Thanks again everyone. Good advice oo tre limiting the googleing to the NHS site.

OP posts:
Ginga66 · 11/01/2012 03:50

I can empathize with your plight but I suffer with anxiety anyway and my two year old dh is fit and healthy. I try my best not to pass it onto him and to keep my worry to a minimum. It is hard though as I am pregnant with another baby and have had a threatened mc so that is giving me palpitations and sleepless nights. I would advise you to seek therapy but as a psychotherapist myself I would stress do not get hung up on what type. See what is available through your gp first as it will be free;and then check out the bacp website for good private therapists in your area. It is important to try and see someone who is accredited if you can as they will have more experience but at least see someone who is registered with this society or alternatively a psychologist.

madmouse · 11/01/2012 07:45

I'm paying for the EMDR. I was on the NHS waiting list of CBT and just got worse and worse so with dh's blessing looked for someone privately. She happens to be a well qualified psychologist who started to suspect that all this was caused by trauma.

It is a slightly odd procedure as she will sit quite close to me and ask me to focus on a bad memory. She then helps me to name the feeling that matches the meory, eg 'helpless'. She then asks me to stay with that feeling and moves her hand quickly asking me to follow it with my eyes for about 15secs. She then asks what has come up now and I tell her and this is repeated. To my shock the worst memory I had related to ds's first 24 hours had faded to black and white after one session and it has stayed that way, filed in the past.
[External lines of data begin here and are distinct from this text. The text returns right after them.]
(** The slots of a session for a torrent are on one hashState. *)
Lemma one_hashState K x id hash :
  orderly K x → (Z.of_nat (length (thr x)) < 2 ^ 31 - 1)%Z →
  ∃ q, ∀ i c k, thr x !! i = Some c → holds_slot id hash k c = true → counts_big q k c = true.
Proof.
  intros Hx Hlen. pose proof (orderly_linked K x Hx Hlen) as Hl.
  exists (default 1%positive (s ← sessions (hp x) !! id; hashes (get_sess (hp x) s) !! hash)).
  intros i c k Hc Hh. pose proof (Forall_lookup_1 _ _ _ _ Hl Hc) as Hlc.
  assert (∃ r q, pc_req c = Some r ∧ pc_big c = Some q ∧ sessionID r = id ∧ infoHash r = hash ∧ path r = k)
    as (r & q & Hr & Hq & <- & <- & <-).
  { unfold holds_slot, req_is in Hh. destruct c; try done; simpl in *;
      rewrite andb_true_iff, !bool_decide_eq_true in Hh; destruct Hh as ([q ?] & ? & ? & ?); eauto 10. }
  destruct (Hlc r Hr) as (s & Hs & _ & _ & Hb). rewrite Hs. cbn [mbind option_bind].
  rewrite (Hb q Hq). cbn [default].
  destruct c; try done; simpl in Hr, Hq |- *; simplify_eq/=; rewrite bool_decide_eq_true; by rewrite ?Hq.
Qed.

(** C13: what the limiter promises a session.  In every interleaving of any
    number of goroutines in which at most [K] requests of a session at a time
    are between a check and its count, and no session is dropped while another
    of its requests is inside (looked up, not yet ended): a session id never has more than
    [K - 1] requests over its total cap counted, nor over its cap per file
    served, and never holds slots for more big files of a torrent than the cap.
    With [K = 1] all three caps are exact.  ([total_cap_races] reaches the bound
    with [K = 2]; [big_cap_races] shows what a drop does.) *)
Theorem session_caps K x :
  (0 ≤ K)%Z → orderly K x → (Z.of_nat (length (thr x)) < 2 ^ 31 - 1)%Z →
  (∀ id, 0 < maxTotal l → count (counted id) (thr x) ≤ maxTotal l - 1 + K)%Z ∧
  (∀ id key, 0 < maxPerPath l → count (served id key) (thr x) ≤ maxPerPath l - 1 + K)%Z ∧
  (∀ id hash ks, (0 < maxBigFilesPerHash l)%Z → NoDup ks →
     (∀ k, k ∈ ks → ∃ i c, thr x !! i = Some c ∧ holds_slot id hash k c = true) →
     (Z.of_nat (length ks) ≤ maxBigFilesPerHash l)%Z).
Proof.
  intros HK Hx Hlen. destruct (orderly_capped K x HK Hx Hlen) as [H1 H2]. split; [|split].
  - intros id Hm. specialize (H1 id Hm). pose proof (count_nonneg (entering id) (thr x)). lia.
  - intros id key Hm. specialize (H2 id key Hm). pose proof (count_nonneg (entering_path id key) (thr x)). lia.
  - intros id hash ks Hm Hnd Hks. destruct (one_hashState K x id hash Hx Hlen) as [q Hq].
    apply (slots_capped l x q ks (orderly_reachable K x Hx) Hlen Hm Hnd).
    intros k Hk. destruct (Hks k Hk) as (i & c & Hc & Hh). exists i, c. eauto.
Qed.

End caps.

(** ** A concrete run *)

(** One step, when it is clean and leaves at most [K] goroutines of all between
    a check and its count. *)
Definition run_clean `{GoUnicode} (l : SessionLimiter) (K : Z) (e : env) (i : nat) (x : sys) : option sys :=
  c ← thr x !! i;
  '(h', c') ← exec l e c (hp x);
  let cs := <[i := c']> (thr x) in
  if clean x c && (count is_entering cs <=? K)%Z && (count is_entering_path cs <=? K)%Z
  then Some (mkSys h' cs) else None.

Fixpoint run_orderly `{GoUnicode} (l : SessionLimiter) (K : Z) (e : env) (sched : list nat) (x : sys)
  : option sys :=
  match sched with
  | [] => Some x
  | i :: sched => x ← run_clean l K e i x; run_orderly l K e sched x
  end.

Lemma run_orderly_orderly `{GoUnicode} l K e sched x y :
  orderly l K x → run_orderly l K e sched x = Some y → orderly l K y.
Proof.
  revert x. induction sched as [|i sched IH]; intros x Hx Hr; simpl in Hr; [by simplify_eq|].
  destruct (run_clean l K e i x) as [x'|] eqn:E; [|done]. simpl in Hr. apply (IH x'); [|done].
  unfold run_clean in E. destruct x as [h cs]. simpl in E.
  destruct (cs !! i) as [c|] eqn:Hc; [|done]. simpl in E.
  destruct (exec l e c h) as [[h' c']|] eqn:He; [|done]. simpl in E.
  destruct (clean _ c && _ && _) eqn:Ec; [|done]. injection E as <-.
  rewrite !andb_true_iff in Ec. destruct Ec as [[Hcl H1] H2].
  apply (ord_step l K h cs i c e h' c'); try done.
  apply Z.leb_le in H1, H2.
  split; [intros id; etrans; [apply (count_mono _ is_entering)|exact H1]
         |intros id key; etrans; [apply (count_mono _ is_entering_path)|exact H2]];
    apply Forall_true; intros d; unfold entering, entering_path; rewrite andb_true_iff; by intros [? _].
Qed.

#[local] Existing Instance demo_unicode.

(** A cap of one request per session: a request is served; a second one of the
    session is refused; after the first one's release a third one is served. *)
Definition demo_orderly : sys :=
  default (demo_sys 0) (run_orderly demo_limiter 1 demo_env (solo 0 9 ++ solo 1 2 ++ solo 0 4 ++ solo 2 9) (demo_sys 3)).

Example session_caps_witness :
  thr demo_orderly !! 1 = Some (Done (Some "total")) ∧ thr demo_orderly !! 0 = Some (Done None) ∧
  count (counted "sid") (thr demo_orderly) = 1%Z ∧
  (count (counted "sid") (thr demo_orderly) ≤ 1 - 1 + 1)%Z.
Proof.
  split; [by vm_compute|]. split; [by vm_compute|]. split; [by vm_compute|].
  assert (orderly demo_limiter 1 demo_orderly) as Ho.
  { apply (run_orderly_orderly demo_limiter 1 demo_env (solo 0 9 ++ solo 1 2 ++ solo 0 4 ++ solo 2 9) (demo_sys 3)).
    - apply ord_init. split; [done|]. apply Forall_replicate. by eexists.
    - by vm_compute. }
  exact (proj1 (session_caps demo_limiter 1 demo_orderly ltac:(lia) Ho ltac:(by vm_compute)) "sid" ltac:(by vm_compute)).
Defined.
(* ===== verification/SessionLimiterSeq.v ===== *)
(** * The session limiter with uninterrupted handlers

    [Acquire] and the release closure, each run without interruption, refine
    the interleaved model of [SessionLimiterConc]: they are the solo runs of a
    goroutine.  Under this schedule every cap of the limiter holds, and
    [Acquire] decides as a specification over the list of requests in flight
    says. *)

From S2P Require Import Prelude GoStrings ClientIP SessionLimiter SessionLimiterConc.

Section seq.
Context `{GoUnicode} (l : SessionLimiter).

(** ** Solo runs *)

Definition solo_step (e : env) (a b : heap * pc) : Prop := exec l e a.2 a.1 = Some b.

(** The program counter at which [Acquire] returns. *)
Definition acquired (out : release + string) : pc :=
  match out with
  | inl NoRelease => Done None
  | inl (Release t) => Held t
  | inr why => Done (Some why)
  end.

(** The points from which a goroutine is still inside [Acquire]. *)
Definition acquiring (c : pc) : bool :=
  match c with Leaving _ | Unslotted _ | Dropping _ | Held _ => false | _ => true end.

Definition acq_step (e : env) (a b : heap * pc) : Prop :=
  solo_step e a b ∧ acquiring a.2 = true.

Lemma acq_solo e a b : rtc (acq_step e) a b → rtc (solo_step e) a b.
Proof. apply rtc_subrel. by intros x y [??]. Qed.

Ltac solo := eapply rtc_l; [unfold solo_step; cbn [exec fst snd now lookup]|].
Ltac acq :=
  eapply rtc_l; [split; [unfold solo_step; cbn [exec fst snd now lookup]|reflexivity]|].

Lemma Acquire_solo lk t h r h' out :
  Acquire l lk t h r = (h', out) →
  rtc (acq_step (mkEnv t lk)) (h, Start r) (h', acquired out).
Proof.
  unfold Acquire. case_decide as Hs.
  { intros [= <- <-]. acq; [by rewrite decide_True|]. apply rtc_refl. }
  destruct (getSession h (sessionID r)) as [h1 s] eqn:E1.
  intros HA. acq; [by rewrite decide_False, E1|]. revert HA.
  destruct (_ && (maxTotal l <=? _)%Z) eqn:E2.
  { intros [= <- <-]. acq; [by rewrite E2|]. apply rtc_refl. }
  intros HA. acq; [by rewrite E2|]. revert HA.
  assert (∀ h2 big, (let '(h, p) := getPath h2 s (pathKey r) in
      if ((0 <? maxPerPath l) && (maxPerPath l <=? conc (get_path h p)))%Z
      then (releaseHash h big (path r), inr "path") else
      let '(h, n) :=
        if (0 <? maxIPsPerSession l)%Z && bool_decide (ip r ≠ "")
        then trackIP h p (ip r) ipWindow t else (h, 0%Z) in
      if (0 <? maxIPsPerSession l)%Z && bool_decide (ip r ≠ "") && (maxIPsPerSession l <? n)%Z
      then (releaseHash h big (path r), inr "ips") else
      let '(h, _) := addTotal h s 1 in
      let h := addConc h p 1 in
      (h, inl (Release (mkTicket r s big p)))) = (h', out) →
    rtc (acq_step (mkEnv t lk)) (h2, Slotted r s big) (h', acquired out)) as Htail.
  { intros h2 big. destruct (getPath h2 s (pathKey r)) as [h3 p] eqn:E3.
    intros HA. acq; [by rewrite E3|]. revert HA.
    destruct (_ && (maxPerPath l <=? _)%Z) eqn:E4.
    { intros [= <- <-]. acq; [by rewrite E4|]. acq; [done|]. apply rtc_refl. }
    intros HA. acq; [by rewrite E4|]. revert HA.
    destruct ((0 <? maxIPsPerSession l)%Z && bool_decide (ip r ≠ "")) eqn:E5; cbn [andb].
    - destruct (trackIP h3 p (ip r) ipWindow t) as [h4 n] eqn:E6.
      intros HA. acq; [by rewrite E5, E6|]. revert HA.
      destruct (maxIPsPerSession l <? n)%Z; intros [= <- <-].
      + acq; [done|]. apply rtc_refl.
      + do 2 (acq; [done|]). apply rtc_refl.
    - intros [= <- <-]. acq; [by rewrite E5|]. do 2 (acq; [done|]). apply rtc_refl. }
  destruct (isBigFile l lk (infoHash r) (path r)) eqn:E3.
  - destruct (getHash h1 s (infoHash r)) as [h2 x] eqn:E4.
    destruct (tryAddBig h2 x (path r) (maxBigFilesPerHash l)) as [h3 [|]] eqn:E5; intros HA.
    + acq; [by rewrite E3, E4|]. acq; [by rewrite E5|]. by apply Htail.
    + simplify_eq. acq; [by rewrite E3, E4|]. acq; [by rewrite E5|]. apply rtc_refl.
  - intros HA. acq; [by rewrite E3|]. by apply Htail.
Qed.
(* ===== verification/GoFloat.v ===== *)
(** * float64 arithmetic

    The operations the program uses on [float64], as a class.  [binary64] is
    the IEEE arithmetic that the code runs on, used to evaluate concrete
    inputs; [rational] is exact arithmetic.  Definitions are written over the
    class, so they are the code's at [binary64]; a theorem that needs more
    than the operations names the laws it uses. *)

From Stdlib Require Import SpecFloat QArith Qround Qminmax.
From S2P Require Import Prelude GoStrings.

Class GoFloat (F : Type) := {
  fadd : F → F → F;
  fsub : F → F → F;
  fmul : F → F → F;
  fdiv : F → F → F;
  flt : F → F → bool;
  fle : F → F → bool;
  of_int : Z → F;
  (** [int64(f)] *)
  to_int : F → Z;
  (** [strconv.ParseFloat(s, 64)], [None] on an error *)
  parse_float : string → option F
}.

Definition f0 {F} `{GoFloat F} : F := of_int 0.

(** ** Decimal literals

    [sign, digits, fraction, exponent] of a decimal floating-point literal:
    the value is [mantissa * 10 ^ exp]. *)

Fixpoint span_digits (s : string) : string * string :=
  match s with
  | String c s' =>
      if is_digit c then let '(a, b) := span_digits s' in (String c a, b) else ("", s)
  | "" => ("", "")
  end.

Definition strip_sign (s : string) : bool * string :=
  match s with
  | String c s' =>
      if bool_decide (c = "-"%char) then (true, s')
      else if bool_decide (c = "+"%char) then (false, s') else (false, s)
  | "" => (false, "")
  end.

Definition digits_value (s : string) : Z := default 0%Z (digits_onto 10 0 s).

Definition parse_exponent (s : string) : option Z :=
  match s with
  | "" => Some 0%Z
  | String c s' =>
      if occurs c "eE" then
        let '(neg, d) := strip_sign s' in
        if decide (d = "") then None
        else if all_bytes is_digit d
        then Some (if neg then - digits_value d else digits_value d)%Z
        else None
      else None
  end.

Definition parse_decimal (s : string) : option (bool * Z * Z) :=
  let '(neg, s) := strip_sign s in
  let '(a, s) := span_digits s in
  let '(b, s) := match s with
                 | String c s' => if bool_decide (c = "."%char) then span_digits s' else ("", s)
                 | "" => ("", "")
                 end in
  if decide (a = "" ∧ b = "") then None
  else e ← parse_exponent s; Some (neg, digits_value (a +:+ b), e - Z.of_nat (slen b))%Z.

(** ** binary64 *)

Definition prec : Z := 53.
Definition emax : Z := 1024.

(** [mantissa * 10 ^ exp], correctly rounded; very small and very large
    exponents are cut where the result is zero or infinite anyway. *)
Definition b64_of_decimal (neg : bool) (m e : Z) : spec_float :=
  let sgn (f : spec_float) := if neg then SFopp f else f in
  if (m =? 0)%Z then sgn (S754_zero false)
  else if (1000 <? e)%Z then sgn (S754_infinity false)
  else if (e + Z.log2 m <? -1500)%Z then sgn (S754_zero false)
  else sgn
    (if (0 <=? e)%Z then binary_normalize prec emax (m * 10 ^ e) 0 false
     else
       match m, (10 ^ (- e))%Z with
       | Zpos p, Zpos q =>
           let '(mz, ez, lz) := SFdiv_core_binary prec emax (Zpos p) 0 (Zpos q) 0 in
           binary_round_aux prec emax false mz ez lz
       | _, _ => S754_nan
       end).

Definition lower_ascii (s : string) : string := str_map lower_byte s.

Definition b64_parse (s : string) : option spec_float :=
  let '(neg, r) := strip_sign s in
  let r' := lower_ascii r in
  if decide (r' = "inf" ∨ r' = "infinity") then Some (S754_infinity neg)
  else if decide (lower_ascii s = "nan") then Some S754_nan
  else
    '(neg, m, e) ← parse_decimal s;
    match b64_of_decimal neg m e with
    | S754_infinity _ => None
    | f => Some f
    end.

(** Conversion to int64 as amd64 does it: truncation, and the smallest integer
    out of range. *)
Definition b64_to_int (f : spec_float) : Z :=
  match f with
  | S754_finite s m e =>
      let a := if (0 <=? e)%Z then (Zpos m * 2 ^ e)%Z else (Zpos m / 2 ^ (- e))%Z in
      let v := if s then (- a)%Z else a in
      if bool_decide (- 2 ^ 63 ≤ v < 2 ^ 63)%Z then v else (- 2 ^ 63)%Z
  | S754_zero _ => 0%Z
  | _ => (- 2 ^ 63)%Z
  end.

Definition binary64 : GoFloat spec_float := {|
  fadd := SFadd prec emax;
  fsub := SFsub prec emax;
  fmul := SFmul prec emax;
  fdiv := SFdiv prec emax;
  flt := SFltb;
  fle := SFleb;
  of_int := λ z, binary_normalize prec emax z 0 false;
  to_int := b64_to_int;
  parse_float := b64_parse
|}.

(** ** Exact arithmetic *)

Definition Q_to_int (q : Q) : Z :=
  if Qle_bool 0 q then Qfloor q else Qceiling q.

Definition rational : GoFloat Q := {|
  fadd := Qplus;
  fsub := Qminus;
  fmul := Qmult;
  fdiv := Qdiv;
  flt := λ a b, negb (Qle_bool b a);
  fle := Qle_bool;
  of_int := inject_Z;
  to_int := Q_to_int;
  parse_float := λ s,
    '(neg, m, e) ← parse_decimal s;
    let v := if (0 <=? e)%Z then inject_Z (m * 10 ^ e) else (m # Z.to_pos (10 ^ (- e)))%Q in
    Some (if (neg : bool) then Qopp v else v)
|}.

Example b64_ex :
  let F := binary64 in
  fadd (default f0 (parse_float "0.1")) (default f0 (parse_float "0.2"))
    = default f0 (parse_float "0.30000000000000004") ∧
  fadd (default f0 (parse_float "0.1")) (default f0 (parse_float "0.2"))
    ≠ default f0 (parse_float "0.3") ∧
  map to_int (omap parse_float ["10.010"; "-2.9"; "1e3"; "4."; ".5"]) = [10; -2; 1000; 4; 0]%Z ∧
  omap parse_float [""; "."; "1e"; "0x1"; "1_0"] = [].
Proof. by vm_compute. Qed.
Lemma movie_time_past `{!FloatOrder F} off pre post g :
  nonneg_durations (pre ++ post) → flt (movie_time off pre) g = false →
  flt (movie_time off (pre ++ post)) g = false.
Proof.
  intros Hn Hp. unfold movie_time. rewrite durations_app. simpl. rewrite foldl_app.
  apply foldl_past; [exact Hp|]. apply durations_nonneg.
  - apply durations_nonneg; [apply fle_refl0|]. intros l d Hl. apply Hn. set_solver.
  - intros l d Hl. apply Hn. set_solver.
Qed.

Lemma rendered_plain off g primary token (pres : nat → list string) lines :
  (∀ i line, lines !! i = Some line → kind_of line = Segment →
     flt (movie_time off (pres i)) g && flt f0 (next_duration (pres i)) = false) →
  concat_str (imap (λ i line, rendered off g primary token (pres i) line) lines) =
  concat_str (filter (λ l, is_offset l = false) lines).
Proof.
  revert pres. induction lines as [|l lines IH]; intros pres Hp; [done|].
  cbn [imap concat_str].
  change (imap (_ ∘ S) lines) with
    (imap (λ i line, rendered off g primary token ((pres ∘ S) i) line) lines).
  rewrite (IH (pres ∘ S)) by (intros i line Hi; by apply (Hp (S i))).
  unfold rendered. rewrite filter_cons.
  destruct (kind_of l) as [|d| |] eqn:E.
  - by rewrite decide_False by (unfold is_offset; by rewrite E).
  - by rewrite decide_True by (unfold is_offset; by rewrite E).
  - by rewrite decide_True by (unfold is_offset; by rewrite E).
  - by rewrite (Hp 0 l eq_refl E), decide_True by (unfold is_offset; by rewrite E).
Qed.

(** The rewriter, when it has work to do. *)
Lemma RewriteManifest_active body claims primary rule :
  findGraceRule claims = Some rule → primary ≠ "" →
  fle (of_int (DurationSec rule)) (parseSessionOffset body) = false →
  RewriteManifest body claims primary =
    concat_str (imap (λ i line, rendered (parseSessionOffset body) (of_int (DurationSec rule))
                       primary (Token rule) (take i (split_after body LF)) line)
                  (split_after body LF)).
Proof.
  intros Hr Hp Ho. unfold RewriteManifest. rewrite Hr, decide_False, Ho by done.
  apply (rewrite_loop_rendered _ _ _ _ []).
Qed.
(* ===== verification/Clients.v ===== *)
(** * services/k8s/client.go and services/clickhouse_db.go

    The two connections that the program opens on first use.  What client-go,
    database/sql and the file system answer is an argument; the mutex and the
    [sync.Once] make a call one step, so callers are a sequence. *)

From S2P Require Import Prelude GoStrings GoUrl.

(** ** The Kubernetes client *)

Section k8s.
Context {Clientset : Type}.

(** [rest.Config]: the fields the program sets, and the rest of it. *)
Record rest_Config := mkConfig { host_config : string; Burst : Z; QPS : Z }.

(** The environment of a call: [$HOME], whether a path exists, and client-go. *)
Record kubeEnv := mkKubeEnv {
  HOME : string;
  stat_ok : string → bool;
  BuildConfigFromFlags : string → outcome rest_Config;
  InClusterConfig : outcome rest_Config;
  NewForConfig : rest_Config → outcome Clientset
}.

Record Client := mkClient { cl : option (outcome Clientset); inited : bool }.
Definition NewClient : Client := mkClient None false.

(** [filepath.Join(home, ".kube", "config")] of an absolute or empty [home]; an
    empty element is left out. *)
Definition kubeconfig_path (home : string) : string :=
  if decide (home = "") then ".kube/config" else filepath_clean (home +:+ "/.kube/config").

Definition get (e : kubeEnv) : outcome Clientset :=
  let kubeconfig := kubeconfig_path (HOME e) in
  config ← wrap_err "failed to make config"
    (if stat_ok e kubeconfig then BuildConfigFromFlags e kubeconfig else InClusterConfig e);
  NewForConfig e (mkConfig (host_config config) 100 (-1)).

(** A panic leaves the mutex by the deferred unlock and stores nothing.  The
    nil client and nil error of an initialised client without an answer cannot
    occur. *)
Definition Get (e : kubeEnv) (s : Client) : outcome (option Clientset) * Client :=
  if inited s then
    (match cl s with Some r => Some <$> r | None => Ok None end, s)
  else
    match get e with
    | Panic w => (Panic w, s)
    | r => (Some <$> r, mkClient (Some r) true)
    end.

(** The answers of calls in a row. *)
Fixpoint Gets (es : list kubeEnv) (s : Client) : list (outcome (option Clientset)) :=
  match es with
  | [] => []
  | e :: es => let '(r, s) := Get e s in r :: Gets es s
  end.

Lemma Gets_inited es r : (∀ w, r ≠ Panic w) →
  Gets es (mkClient (Some r) true) = replicate (length es) (Some <$> r).
Proof. intros. induction es as [|e es IH]; [done|]. simpl. by f_equal. Qed.

(** The client is made once: every caller, at any time, gets the answer of the
    first attempt.  So does an error: one failed attempt is final. *)
Theorem client_once e es :
  (∀ w, get e ≠ Panic w) → Gets (e :: es) NewClient = replicate (S (length es)) (Some <$> get e).
Proof.
  intros Hp. cbn [Gets]. unfold Get. cbn [inited NewClient].
  destruct (get e) as [x|x|w] eqn:E; [| |by destruct (Hp w)]; by rewrite Gets_inited.
Qed.

(** Local mode when the file is there, else the cluster; in both the client is
    made with a burst of 100 and no rate limit. *)
Lemma get_modes e c :
  get e = Ok c →
  ∃ config, (if stat_ok e (kubeconfig_path (HOME e))
             then BuildConfigFromFlags e (kubeconfig_path (HOME e)) else InClusterConfig e) = Ok config ∧
    NewForConfig e (mkConfig (host_config config) 100 (-1)) = Ok c.
Proof. unfold get. intros (config & ?%wrap_err_ok & ?)%bind_ok. eauto. Qed.

End k8s.

(** ** The database handle *)

Section clickhouse.
Context {DB : Type}.
(** [sql.Open("clickhouse", dsn)], which does not connect *)
Context (sql_Open : string → outcome DB).

(** [opened] is what the [sync.Once] has stored. *)
Record ClickHouseDB := mkClickHouseDB { dsn : string; opened : option (outcome DB) }.
Definition NewClickHouseDB (dsn : string) : ClickHouseDB := mkClickHouseDB dsn None.

Definition DB_Get (s : ClickHouseDB) : outcome DB * ClickHouseDB :=
  match opened s with
  | Some r => (r, s)
  | None => let r := sql_Open (dsn s) in (r, mkClickHouseDB (dsn s) (Some r))
  end.

(** [Close] closes the handle if there is one: the handle that is closed. *)
Definition DB_Close (s : ClickHouseDB) : option DB :=
  match opened s with Some (Ok db) => Some db | _ => None end.

Lemma DB_Get_stable s : DB_Get (DB_Get s).2 = ((DB_Get s).1, (DB_Get s).2).
Proof. unfold DB_Get at 2 3 4. destruct (opened s) eqn:E; unfold DB_Get; simpl; by rewrite ?E. Qed.

(** What [Close] closes is what every call of [Get] gave out. *)
Lemma DB_Close_closes d db : (DB_Get (NewClickHouseDB d)).1 = Ok db →
  DB_Close (DB_Get (NewClickHouseDB d)).2 = Some db.
Proof. unfold DB_Get, DB_Close. simpl. by intros ->. Qed.

End clickhouse.

(** ** A first attempt that fails *)

Definition no_cluster : kubeEnv (Clientset := nat) :=
  mkKubeEnv "/root" (λ _, false) (λ _, Err (ErrNew "no file")) (Err (ErrNew "not in a cluster")) (λ _, Ok 7).
Definition in_cluster : kubeEnv (Clientset := nat) :=
  mkKubeEnv "/root" (λ _, false) (λ _, Err (ErrNew "no file")) (Ok (mkConfig "api" 0 0)) (λ _, Ok 7).

(** An API server that is not there at the first call is never asked again. *)
Example client_error_sticks :
  Gets [no_cluster; in_cluster; in_cluster] NewClient =
    replicate 3 (Err (ErrWrap "failed to make config" (ErrNew "not in a cluster"))) ∧
  kubeconfig_path "/root/" = "/root/.kube/config" ∧
  Gets [in_cluster; no_cluster] NewClient = replicate 2 (Ok (Some 7)).
Proof. by vm_compute. Qed.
I have found it quite painless, if tiring. we are now using the same technique for the child abuse issues that underlie the reasons why I coped so badly with SCBU and this has at times been more painful, but it does work.

She costs £60 per hour by the way, which is not as much as some. Not something we can afford easily in the long run, but I won't have to see her for years on end and she's worth it.